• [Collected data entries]
Start of Block

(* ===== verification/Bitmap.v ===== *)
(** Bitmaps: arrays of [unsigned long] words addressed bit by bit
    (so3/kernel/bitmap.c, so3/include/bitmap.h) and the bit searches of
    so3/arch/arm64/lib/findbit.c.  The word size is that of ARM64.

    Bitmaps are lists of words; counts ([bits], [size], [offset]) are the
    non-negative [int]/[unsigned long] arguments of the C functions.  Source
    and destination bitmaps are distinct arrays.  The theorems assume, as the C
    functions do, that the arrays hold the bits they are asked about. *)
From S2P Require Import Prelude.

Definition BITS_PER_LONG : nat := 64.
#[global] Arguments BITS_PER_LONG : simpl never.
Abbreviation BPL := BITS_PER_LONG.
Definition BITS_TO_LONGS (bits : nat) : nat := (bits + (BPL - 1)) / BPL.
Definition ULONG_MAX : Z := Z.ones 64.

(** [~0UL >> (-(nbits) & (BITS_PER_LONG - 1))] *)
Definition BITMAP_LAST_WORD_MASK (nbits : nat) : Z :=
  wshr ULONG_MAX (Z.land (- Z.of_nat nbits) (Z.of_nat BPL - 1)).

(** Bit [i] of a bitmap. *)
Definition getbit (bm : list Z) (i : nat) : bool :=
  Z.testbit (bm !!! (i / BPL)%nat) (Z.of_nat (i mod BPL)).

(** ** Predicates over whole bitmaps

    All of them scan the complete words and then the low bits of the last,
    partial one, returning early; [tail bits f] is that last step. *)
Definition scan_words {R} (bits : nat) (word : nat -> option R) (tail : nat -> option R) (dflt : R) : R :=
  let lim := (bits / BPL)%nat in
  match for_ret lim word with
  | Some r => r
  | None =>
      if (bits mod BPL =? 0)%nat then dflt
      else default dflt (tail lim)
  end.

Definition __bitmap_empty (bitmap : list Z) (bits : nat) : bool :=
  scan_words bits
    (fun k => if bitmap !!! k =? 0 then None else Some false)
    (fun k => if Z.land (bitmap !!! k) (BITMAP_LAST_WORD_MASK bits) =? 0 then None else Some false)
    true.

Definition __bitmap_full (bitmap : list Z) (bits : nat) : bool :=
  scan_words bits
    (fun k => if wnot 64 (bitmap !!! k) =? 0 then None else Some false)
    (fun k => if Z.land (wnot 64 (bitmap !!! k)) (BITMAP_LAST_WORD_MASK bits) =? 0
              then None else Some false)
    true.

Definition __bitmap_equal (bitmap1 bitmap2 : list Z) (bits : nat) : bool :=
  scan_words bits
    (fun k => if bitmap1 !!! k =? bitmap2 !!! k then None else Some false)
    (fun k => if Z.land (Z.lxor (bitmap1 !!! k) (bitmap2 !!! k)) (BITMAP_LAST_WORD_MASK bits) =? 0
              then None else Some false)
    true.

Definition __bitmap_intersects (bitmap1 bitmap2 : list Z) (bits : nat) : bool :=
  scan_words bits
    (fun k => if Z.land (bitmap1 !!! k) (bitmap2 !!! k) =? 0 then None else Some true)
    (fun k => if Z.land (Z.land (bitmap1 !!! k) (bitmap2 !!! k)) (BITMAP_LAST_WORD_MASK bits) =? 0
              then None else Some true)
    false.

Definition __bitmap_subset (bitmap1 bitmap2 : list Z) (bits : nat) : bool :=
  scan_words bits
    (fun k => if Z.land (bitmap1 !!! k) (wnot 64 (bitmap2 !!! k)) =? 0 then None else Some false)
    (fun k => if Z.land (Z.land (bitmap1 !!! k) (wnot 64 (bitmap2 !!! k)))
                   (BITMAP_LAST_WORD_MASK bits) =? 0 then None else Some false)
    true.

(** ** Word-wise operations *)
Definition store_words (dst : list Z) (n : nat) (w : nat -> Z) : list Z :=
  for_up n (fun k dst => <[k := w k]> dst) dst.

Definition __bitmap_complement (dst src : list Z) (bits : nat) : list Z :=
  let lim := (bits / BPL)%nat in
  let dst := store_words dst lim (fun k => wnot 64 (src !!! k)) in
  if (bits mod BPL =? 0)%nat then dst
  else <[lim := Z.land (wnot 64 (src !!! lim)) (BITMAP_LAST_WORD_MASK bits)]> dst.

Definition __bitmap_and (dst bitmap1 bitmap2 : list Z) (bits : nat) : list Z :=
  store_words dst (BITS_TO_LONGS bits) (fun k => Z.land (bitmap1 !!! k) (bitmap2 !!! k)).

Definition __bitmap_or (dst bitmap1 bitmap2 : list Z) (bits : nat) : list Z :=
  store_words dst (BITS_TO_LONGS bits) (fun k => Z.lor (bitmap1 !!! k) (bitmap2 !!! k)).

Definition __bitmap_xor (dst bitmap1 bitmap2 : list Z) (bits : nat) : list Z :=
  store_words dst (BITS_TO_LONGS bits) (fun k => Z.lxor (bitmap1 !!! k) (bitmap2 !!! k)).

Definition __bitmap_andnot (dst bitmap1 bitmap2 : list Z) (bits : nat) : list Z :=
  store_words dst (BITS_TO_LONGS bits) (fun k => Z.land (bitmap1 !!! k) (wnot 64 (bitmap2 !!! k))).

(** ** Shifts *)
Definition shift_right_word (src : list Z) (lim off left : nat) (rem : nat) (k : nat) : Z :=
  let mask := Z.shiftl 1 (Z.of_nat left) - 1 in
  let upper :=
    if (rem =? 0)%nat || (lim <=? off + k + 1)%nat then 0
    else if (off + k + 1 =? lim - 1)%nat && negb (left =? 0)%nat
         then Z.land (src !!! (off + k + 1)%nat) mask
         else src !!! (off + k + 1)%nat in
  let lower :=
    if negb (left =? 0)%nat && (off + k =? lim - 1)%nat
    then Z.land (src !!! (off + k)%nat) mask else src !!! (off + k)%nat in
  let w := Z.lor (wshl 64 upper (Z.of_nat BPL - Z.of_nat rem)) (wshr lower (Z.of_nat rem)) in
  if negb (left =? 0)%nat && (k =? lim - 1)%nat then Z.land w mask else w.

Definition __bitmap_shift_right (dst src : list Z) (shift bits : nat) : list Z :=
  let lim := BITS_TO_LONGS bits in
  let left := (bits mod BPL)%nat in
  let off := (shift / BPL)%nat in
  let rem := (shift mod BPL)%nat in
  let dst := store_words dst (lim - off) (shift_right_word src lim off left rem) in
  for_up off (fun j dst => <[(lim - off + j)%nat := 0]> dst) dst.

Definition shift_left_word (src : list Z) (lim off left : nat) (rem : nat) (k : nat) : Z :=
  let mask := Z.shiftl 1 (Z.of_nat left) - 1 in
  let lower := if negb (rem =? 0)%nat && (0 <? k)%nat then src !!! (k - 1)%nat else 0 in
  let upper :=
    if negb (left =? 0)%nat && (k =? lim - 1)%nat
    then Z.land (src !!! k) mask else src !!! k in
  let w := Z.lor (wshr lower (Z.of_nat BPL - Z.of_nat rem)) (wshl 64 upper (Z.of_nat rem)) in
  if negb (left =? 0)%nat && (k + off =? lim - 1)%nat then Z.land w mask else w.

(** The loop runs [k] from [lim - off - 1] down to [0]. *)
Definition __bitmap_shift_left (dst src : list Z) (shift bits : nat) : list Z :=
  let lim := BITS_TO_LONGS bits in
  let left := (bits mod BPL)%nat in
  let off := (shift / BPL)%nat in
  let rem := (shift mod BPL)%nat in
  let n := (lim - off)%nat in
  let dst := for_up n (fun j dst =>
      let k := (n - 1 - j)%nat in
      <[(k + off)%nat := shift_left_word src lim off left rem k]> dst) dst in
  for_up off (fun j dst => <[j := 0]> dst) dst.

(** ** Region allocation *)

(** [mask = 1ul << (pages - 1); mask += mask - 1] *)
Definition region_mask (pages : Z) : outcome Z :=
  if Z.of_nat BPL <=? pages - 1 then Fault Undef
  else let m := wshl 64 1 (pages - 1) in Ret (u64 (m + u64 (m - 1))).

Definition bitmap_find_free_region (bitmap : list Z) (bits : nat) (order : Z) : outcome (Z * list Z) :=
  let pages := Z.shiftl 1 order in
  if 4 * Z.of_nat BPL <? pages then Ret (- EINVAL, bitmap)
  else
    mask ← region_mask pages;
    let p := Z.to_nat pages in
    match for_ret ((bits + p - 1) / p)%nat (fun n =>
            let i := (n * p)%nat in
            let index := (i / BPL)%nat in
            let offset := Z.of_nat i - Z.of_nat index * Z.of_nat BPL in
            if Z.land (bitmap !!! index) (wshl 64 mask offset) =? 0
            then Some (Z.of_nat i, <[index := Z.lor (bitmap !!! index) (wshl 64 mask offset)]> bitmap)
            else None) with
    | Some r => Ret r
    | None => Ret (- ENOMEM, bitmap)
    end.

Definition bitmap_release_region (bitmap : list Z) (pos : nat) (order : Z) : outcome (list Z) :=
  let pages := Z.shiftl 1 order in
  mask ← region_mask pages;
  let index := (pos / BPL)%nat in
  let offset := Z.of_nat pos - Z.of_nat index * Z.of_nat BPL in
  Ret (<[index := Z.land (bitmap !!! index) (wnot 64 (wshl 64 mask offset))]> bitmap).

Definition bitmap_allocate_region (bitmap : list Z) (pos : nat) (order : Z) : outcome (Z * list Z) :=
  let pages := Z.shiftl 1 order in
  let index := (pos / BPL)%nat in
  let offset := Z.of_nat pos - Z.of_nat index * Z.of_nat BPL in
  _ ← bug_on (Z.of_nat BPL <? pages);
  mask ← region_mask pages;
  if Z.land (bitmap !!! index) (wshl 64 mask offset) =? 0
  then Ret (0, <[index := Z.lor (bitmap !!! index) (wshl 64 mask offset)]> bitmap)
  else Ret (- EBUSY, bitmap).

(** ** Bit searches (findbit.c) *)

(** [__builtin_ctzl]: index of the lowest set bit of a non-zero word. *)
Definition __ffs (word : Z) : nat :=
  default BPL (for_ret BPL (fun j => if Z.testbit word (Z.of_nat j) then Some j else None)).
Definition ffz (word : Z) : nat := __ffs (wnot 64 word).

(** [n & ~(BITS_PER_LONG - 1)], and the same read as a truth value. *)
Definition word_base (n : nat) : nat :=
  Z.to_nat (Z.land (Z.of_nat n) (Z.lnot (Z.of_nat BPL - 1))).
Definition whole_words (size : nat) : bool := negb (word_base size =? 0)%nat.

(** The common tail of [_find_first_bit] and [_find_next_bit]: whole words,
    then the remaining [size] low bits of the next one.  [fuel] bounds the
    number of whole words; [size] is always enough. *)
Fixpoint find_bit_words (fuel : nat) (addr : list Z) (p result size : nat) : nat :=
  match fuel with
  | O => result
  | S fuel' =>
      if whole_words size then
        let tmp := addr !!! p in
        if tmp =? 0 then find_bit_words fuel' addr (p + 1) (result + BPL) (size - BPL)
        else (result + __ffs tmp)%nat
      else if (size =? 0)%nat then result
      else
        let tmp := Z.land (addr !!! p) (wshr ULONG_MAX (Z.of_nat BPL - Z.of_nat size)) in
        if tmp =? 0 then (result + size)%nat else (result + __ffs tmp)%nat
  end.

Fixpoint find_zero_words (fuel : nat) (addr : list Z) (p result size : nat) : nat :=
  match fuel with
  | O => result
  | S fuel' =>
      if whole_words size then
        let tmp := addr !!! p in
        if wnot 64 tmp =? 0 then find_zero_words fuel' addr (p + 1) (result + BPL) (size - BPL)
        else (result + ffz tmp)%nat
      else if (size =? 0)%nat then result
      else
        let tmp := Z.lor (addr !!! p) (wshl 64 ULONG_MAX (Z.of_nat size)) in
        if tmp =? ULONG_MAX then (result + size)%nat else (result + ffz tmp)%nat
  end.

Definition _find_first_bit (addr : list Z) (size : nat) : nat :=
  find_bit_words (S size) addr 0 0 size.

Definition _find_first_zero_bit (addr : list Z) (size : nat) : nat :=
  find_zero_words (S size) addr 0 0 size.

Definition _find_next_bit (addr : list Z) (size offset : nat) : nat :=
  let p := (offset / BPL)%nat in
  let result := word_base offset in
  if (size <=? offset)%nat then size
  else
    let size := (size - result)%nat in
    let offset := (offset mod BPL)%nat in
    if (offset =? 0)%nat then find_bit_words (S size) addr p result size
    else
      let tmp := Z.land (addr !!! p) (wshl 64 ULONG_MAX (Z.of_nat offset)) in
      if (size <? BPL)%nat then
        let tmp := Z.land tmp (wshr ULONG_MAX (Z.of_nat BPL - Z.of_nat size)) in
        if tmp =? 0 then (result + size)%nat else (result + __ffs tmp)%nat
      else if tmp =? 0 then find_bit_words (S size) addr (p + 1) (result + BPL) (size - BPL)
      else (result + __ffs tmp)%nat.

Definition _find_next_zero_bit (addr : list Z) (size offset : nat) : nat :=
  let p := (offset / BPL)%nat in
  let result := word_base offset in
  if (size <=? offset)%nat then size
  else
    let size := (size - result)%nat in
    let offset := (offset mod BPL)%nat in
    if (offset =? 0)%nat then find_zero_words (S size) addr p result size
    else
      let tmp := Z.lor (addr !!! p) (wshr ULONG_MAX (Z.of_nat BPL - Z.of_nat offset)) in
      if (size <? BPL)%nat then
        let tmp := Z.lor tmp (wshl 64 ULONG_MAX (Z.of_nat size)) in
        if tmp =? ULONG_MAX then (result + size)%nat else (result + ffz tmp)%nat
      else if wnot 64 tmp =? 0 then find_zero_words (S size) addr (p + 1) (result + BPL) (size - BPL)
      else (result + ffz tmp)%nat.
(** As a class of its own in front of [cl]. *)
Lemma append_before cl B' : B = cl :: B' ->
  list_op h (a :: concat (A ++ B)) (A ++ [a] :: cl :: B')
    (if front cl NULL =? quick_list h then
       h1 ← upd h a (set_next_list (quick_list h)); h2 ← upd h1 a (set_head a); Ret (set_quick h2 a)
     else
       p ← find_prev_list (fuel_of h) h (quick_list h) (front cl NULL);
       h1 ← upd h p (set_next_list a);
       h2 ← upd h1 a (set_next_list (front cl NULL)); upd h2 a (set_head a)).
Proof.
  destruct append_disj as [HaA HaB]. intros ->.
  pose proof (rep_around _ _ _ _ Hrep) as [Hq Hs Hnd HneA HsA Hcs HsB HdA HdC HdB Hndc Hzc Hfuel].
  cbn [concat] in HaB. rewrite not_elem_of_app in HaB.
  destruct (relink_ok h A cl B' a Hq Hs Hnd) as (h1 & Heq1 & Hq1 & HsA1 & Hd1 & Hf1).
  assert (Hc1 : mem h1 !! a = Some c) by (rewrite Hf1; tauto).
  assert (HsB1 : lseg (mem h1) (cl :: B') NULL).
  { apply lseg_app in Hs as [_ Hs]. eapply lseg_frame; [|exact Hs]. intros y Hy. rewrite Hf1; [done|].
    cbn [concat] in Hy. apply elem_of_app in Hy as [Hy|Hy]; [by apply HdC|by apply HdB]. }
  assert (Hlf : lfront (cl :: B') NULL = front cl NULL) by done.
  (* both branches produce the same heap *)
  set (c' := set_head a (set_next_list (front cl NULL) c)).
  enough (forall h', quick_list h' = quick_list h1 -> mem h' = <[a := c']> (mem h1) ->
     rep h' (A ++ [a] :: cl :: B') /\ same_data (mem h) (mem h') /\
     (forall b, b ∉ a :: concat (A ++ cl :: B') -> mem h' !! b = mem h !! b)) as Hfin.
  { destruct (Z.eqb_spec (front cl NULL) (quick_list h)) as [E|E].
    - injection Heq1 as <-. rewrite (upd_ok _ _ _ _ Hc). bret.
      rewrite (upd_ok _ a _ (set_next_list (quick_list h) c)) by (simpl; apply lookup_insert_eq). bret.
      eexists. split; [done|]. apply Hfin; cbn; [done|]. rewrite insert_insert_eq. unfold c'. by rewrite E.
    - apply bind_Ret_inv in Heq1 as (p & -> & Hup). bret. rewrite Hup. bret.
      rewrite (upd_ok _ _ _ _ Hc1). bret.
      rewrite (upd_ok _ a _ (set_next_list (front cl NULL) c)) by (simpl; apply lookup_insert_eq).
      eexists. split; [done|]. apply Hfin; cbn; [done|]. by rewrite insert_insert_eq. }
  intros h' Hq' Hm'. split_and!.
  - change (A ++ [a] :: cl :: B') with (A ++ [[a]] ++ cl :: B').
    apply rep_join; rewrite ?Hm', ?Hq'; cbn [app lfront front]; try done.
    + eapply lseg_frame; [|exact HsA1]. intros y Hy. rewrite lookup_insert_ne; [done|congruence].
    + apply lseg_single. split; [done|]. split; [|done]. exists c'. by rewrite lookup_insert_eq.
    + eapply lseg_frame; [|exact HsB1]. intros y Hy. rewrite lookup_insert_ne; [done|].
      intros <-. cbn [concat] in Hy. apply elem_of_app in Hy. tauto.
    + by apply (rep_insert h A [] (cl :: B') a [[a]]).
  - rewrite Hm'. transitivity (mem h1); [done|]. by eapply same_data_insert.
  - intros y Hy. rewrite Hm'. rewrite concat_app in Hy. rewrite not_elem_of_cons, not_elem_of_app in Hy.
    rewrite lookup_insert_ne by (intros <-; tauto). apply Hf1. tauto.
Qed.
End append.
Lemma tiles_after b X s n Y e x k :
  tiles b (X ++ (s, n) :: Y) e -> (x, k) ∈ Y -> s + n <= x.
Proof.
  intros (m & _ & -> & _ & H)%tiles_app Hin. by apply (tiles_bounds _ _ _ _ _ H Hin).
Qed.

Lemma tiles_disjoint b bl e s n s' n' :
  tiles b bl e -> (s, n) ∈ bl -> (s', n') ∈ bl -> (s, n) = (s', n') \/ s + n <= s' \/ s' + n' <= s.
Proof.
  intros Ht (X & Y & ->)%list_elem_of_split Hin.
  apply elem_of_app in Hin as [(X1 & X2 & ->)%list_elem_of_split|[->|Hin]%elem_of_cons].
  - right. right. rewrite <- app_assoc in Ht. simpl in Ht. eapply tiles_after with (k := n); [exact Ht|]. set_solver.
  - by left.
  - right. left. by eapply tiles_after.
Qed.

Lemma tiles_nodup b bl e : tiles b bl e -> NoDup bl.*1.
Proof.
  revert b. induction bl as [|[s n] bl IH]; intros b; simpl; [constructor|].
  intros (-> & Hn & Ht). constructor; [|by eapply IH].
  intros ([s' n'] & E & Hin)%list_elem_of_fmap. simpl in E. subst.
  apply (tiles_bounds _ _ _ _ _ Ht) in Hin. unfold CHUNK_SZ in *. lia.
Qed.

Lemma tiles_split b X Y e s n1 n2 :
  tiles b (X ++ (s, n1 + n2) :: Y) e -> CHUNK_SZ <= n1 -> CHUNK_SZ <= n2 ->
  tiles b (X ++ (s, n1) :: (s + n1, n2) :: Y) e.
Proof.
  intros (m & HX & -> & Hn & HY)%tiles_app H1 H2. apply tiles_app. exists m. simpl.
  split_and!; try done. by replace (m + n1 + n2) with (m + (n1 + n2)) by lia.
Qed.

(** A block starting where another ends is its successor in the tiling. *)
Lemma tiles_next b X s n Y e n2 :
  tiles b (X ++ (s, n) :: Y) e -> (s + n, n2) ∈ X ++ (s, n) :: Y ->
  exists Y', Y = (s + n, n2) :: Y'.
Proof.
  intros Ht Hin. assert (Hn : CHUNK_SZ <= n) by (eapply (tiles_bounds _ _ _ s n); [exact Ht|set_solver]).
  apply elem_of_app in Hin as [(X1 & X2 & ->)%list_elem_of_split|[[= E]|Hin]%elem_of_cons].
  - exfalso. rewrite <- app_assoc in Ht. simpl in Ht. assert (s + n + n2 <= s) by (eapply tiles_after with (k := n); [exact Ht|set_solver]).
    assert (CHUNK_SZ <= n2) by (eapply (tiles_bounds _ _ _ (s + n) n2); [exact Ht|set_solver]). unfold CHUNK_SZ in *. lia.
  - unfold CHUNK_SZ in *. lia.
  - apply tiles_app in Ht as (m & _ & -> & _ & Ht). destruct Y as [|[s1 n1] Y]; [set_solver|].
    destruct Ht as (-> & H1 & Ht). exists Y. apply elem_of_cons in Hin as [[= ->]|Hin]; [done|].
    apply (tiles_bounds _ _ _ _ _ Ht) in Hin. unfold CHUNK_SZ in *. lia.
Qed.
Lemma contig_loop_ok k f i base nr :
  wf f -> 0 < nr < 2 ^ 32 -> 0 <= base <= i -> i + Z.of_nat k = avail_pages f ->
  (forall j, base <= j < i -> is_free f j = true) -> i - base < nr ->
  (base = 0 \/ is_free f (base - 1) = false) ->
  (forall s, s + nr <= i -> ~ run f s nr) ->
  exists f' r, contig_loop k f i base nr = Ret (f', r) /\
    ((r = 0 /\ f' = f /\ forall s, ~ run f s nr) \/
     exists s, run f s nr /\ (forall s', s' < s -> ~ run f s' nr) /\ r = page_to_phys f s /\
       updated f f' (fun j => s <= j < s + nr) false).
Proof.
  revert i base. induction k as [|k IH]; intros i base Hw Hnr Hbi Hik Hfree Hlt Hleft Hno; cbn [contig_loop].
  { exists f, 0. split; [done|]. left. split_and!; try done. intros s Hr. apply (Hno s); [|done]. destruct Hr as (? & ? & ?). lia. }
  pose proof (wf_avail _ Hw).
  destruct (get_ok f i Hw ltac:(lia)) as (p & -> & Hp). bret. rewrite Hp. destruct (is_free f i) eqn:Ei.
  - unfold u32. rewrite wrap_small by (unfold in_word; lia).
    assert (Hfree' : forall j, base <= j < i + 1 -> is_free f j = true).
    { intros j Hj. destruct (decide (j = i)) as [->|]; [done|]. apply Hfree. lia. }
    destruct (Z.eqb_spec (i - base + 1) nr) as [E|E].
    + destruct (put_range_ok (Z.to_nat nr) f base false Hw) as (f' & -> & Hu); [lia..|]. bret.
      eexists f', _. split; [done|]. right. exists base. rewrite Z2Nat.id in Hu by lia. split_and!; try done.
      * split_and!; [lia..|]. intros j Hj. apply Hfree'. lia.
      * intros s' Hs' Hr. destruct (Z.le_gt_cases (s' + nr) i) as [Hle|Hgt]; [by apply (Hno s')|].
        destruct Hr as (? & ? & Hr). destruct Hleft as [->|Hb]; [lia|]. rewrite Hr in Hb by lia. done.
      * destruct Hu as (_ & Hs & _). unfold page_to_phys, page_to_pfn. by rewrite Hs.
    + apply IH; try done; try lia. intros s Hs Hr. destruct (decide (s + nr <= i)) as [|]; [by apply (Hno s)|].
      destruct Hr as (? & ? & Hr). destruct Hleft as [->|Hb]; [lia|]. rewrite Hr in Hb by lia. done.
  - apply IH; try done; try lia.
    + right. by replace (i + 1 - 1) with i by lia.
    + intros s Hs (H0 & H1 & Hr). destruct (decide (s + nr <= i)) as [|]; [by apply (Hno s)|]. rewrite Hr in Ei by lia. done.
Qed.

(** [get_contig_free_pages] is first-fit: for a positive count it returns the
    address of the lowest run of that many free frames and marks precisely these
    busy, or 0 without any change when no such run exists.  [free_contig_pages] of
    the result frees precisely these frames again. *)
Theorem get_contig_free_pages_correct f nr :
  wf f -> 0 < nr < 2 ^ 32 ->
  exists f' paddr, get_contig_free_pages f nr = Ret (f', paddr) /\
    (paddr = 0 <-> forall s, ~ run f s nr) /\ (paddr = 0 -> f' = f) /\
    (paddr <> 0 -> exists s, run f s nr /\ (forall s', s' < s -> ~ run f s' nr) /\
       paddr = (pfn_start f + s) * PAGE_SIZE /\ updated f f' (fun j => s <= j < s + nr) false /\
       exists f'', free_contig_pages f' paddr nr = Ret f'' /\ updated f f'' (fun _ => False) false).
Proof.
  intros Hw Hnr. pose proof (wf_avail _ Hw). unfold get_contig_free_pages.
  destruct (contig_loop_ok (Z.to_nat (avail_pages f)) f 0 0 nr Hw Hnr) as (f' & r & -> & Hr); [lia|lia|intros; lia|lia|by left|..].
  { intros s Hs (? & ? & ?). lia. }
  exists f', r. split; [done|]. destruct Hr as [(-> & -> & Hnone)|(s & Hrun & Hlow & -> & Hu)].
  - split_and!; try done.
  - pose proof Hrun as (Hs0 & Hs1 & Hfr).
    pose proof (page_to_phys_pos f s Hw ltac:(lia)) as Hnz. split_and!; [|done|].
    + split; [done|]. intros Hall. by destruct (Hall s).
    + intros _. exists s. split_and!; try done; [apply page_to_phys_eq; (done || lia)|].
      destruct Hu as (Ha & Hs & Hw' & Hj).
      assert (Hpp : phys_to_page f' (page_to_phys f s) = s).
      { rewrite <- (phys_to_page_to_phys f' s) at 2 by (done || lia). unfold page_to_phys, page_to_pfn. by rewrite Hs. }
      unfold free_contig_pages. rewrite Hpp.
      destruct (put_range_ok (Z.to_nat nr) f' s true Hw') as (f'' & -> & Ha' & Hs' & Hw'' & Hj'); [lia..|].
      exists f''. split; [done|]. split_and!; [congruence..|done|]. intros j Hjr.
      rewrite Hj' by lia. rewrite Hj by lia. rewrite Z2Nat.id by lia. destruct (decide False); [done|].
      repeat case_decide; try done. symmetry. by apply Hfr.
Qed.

End of Block

• [EXERCISE GOAL] Only one stretch of the entries above is wanted: the lines from the one containing "- split_and!; try done." through the one containing "(done || lia)|].". Please reproduce it exactly.

• [TASK RESULT]
  - split_and!; try done.
  - pose proof Hrun as (Hs0 & Hs1 & Hfr).
    pose proof (page_to_phys_pos f s Hw ltac:(lia)) as Hnz. split_and!; [|done|].
    + split; [done|]. intros Hall. by destruct (Hall s).
    + intros _. exists s. split_and!; try done; [apply page_to_phys_eq; (done || lia)|].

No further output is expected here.